== DATA PROVIDED ==

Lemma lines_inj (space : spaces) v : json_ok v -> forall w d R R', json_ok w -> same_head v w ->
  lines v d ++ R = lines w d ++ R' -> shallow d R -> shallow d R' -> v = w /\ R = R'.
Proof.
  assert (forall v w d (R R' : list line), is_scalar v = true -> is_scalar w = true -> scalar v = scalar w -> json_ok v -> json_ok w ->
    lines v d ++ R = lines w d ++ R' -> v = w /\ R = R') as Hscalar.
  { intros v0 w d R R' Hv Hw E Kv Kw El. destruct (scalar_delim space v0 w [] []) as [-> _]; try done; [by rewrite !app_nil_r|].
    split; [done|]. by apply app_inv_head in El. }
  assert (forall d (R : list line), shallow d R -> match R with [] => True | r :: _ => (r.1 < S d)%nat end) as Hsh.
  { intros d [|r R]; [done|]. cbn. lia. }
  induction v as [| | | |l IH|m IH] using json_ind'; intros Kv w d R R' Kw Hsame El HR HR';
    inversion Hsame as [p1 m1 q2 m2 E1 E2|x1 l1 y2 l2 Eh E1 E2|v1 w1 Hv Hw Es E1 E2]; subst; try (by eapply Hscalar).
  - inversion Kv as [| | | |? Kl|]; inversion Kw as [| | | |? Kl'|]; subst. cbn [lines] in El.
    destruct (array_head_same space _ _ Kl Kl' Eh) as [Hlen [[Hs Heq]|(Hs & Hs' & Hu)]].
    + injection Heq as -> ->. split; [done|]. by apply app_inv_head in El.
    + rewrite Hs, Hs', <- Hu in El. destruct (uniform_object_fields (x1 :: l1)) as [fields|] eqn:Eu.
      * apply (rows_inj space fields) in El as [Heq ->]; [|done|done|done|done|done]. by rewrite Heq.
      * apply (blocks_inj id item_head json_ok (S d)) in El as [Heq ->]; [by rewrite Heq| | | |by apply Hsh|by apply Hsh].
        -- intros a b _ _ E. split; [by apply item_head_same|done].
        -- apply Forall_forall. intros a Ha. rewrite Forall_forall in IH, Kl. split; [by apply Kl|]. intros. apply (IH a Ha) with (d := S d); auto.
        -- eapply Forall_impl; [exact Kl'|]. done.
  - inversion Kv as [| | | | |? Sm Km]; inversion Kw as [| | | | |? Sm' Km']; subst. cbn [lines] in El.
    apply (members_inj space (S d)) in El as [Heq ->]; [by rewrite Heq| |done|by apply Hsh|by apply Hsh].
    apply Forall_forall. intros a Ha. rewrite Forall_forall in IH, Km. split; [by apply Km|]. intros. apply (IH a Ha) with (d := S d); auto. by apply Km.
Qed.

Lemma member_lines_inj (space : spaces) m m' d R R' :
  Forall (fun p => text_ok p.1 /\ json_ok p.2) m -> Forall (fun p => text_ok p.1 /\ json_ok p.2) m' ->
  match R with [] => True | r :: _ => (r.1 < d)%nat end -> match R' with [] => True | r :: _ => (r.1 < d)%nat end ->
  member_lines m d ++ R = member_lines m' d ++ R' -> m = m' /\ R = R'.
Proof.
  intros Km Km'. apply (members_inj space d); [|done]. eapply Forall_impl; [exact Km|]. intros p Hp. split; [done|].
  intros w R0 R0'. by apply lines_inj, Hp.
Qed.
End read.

===
== DATA PROVIDED ==

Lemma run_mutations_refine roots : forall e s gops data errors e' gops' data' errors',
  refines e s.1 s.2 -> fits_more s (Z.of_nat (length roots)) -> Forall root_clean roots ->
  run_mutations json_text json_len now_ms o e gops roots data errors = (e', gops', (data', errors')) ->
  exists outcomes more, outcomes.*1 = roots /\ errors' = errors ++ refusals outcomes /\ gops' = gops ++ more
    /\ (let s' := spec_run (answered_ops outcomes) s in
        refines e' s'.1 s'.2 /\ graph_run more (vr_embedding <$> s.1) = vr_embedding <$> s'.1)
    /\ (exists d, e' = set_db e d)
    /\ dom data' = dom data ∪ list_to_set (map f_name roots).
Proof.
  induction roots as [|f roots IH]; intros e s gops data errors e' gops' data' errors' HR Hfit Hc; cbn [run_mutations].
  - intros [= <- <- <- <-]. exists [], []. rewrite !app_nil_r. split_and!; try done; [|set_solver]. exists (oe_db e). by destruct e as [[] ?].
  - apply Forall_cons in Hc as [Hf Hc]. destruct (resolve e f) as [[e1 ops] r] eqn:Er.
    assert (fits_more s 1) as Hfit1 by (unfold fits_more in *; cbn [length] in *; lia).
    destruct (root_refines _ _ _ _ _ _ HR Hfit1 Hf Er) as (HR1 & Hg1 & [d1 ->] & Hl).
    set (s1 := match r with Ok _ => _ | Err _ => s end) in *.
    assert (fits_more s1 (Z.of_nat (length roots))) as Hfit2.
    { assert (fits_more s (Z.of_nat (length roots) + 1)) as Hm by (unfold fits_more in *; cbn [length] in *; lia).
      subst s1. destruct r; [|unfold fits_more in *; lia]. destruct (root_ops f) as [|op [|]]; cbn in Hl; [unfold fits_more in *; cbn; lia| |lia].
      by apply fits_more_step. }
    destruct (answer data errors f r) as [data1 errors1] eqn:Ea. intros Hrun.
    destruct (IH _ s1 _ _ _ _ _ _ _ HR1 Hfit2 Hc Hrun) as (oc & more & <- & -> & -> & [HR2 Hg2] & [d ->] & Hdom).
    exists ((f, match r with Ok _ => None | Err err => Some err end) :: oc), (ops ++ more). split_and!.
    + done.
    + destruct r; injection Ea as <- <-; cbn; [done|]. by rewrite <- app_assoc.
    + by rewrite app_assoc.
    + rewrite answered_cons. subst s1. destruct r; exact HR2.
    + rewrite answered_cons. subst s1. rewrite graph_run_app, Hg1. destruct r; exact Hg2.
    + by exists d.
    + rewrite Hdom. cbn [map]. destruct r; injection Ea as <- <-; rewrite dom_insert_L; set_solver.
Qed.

===

Everything above from the line with "- inversion Kv as [| | | | |?" to the line with "apply (members_inj space (S", both included, must be repeated exactly, and nothing outside that range.

▸ **PROBLEM SOLUTION**:
  - inversion Kv as [| | | | |? Sm Km]; inversion Kw as [| | | | |? Sm' Km']; subst. cbn [lines] in El.
    apply (members_inj space (S d)) in El as [Heq ->]; [by rewrite Heq| |done|by apply Hsh|by apply Hsh].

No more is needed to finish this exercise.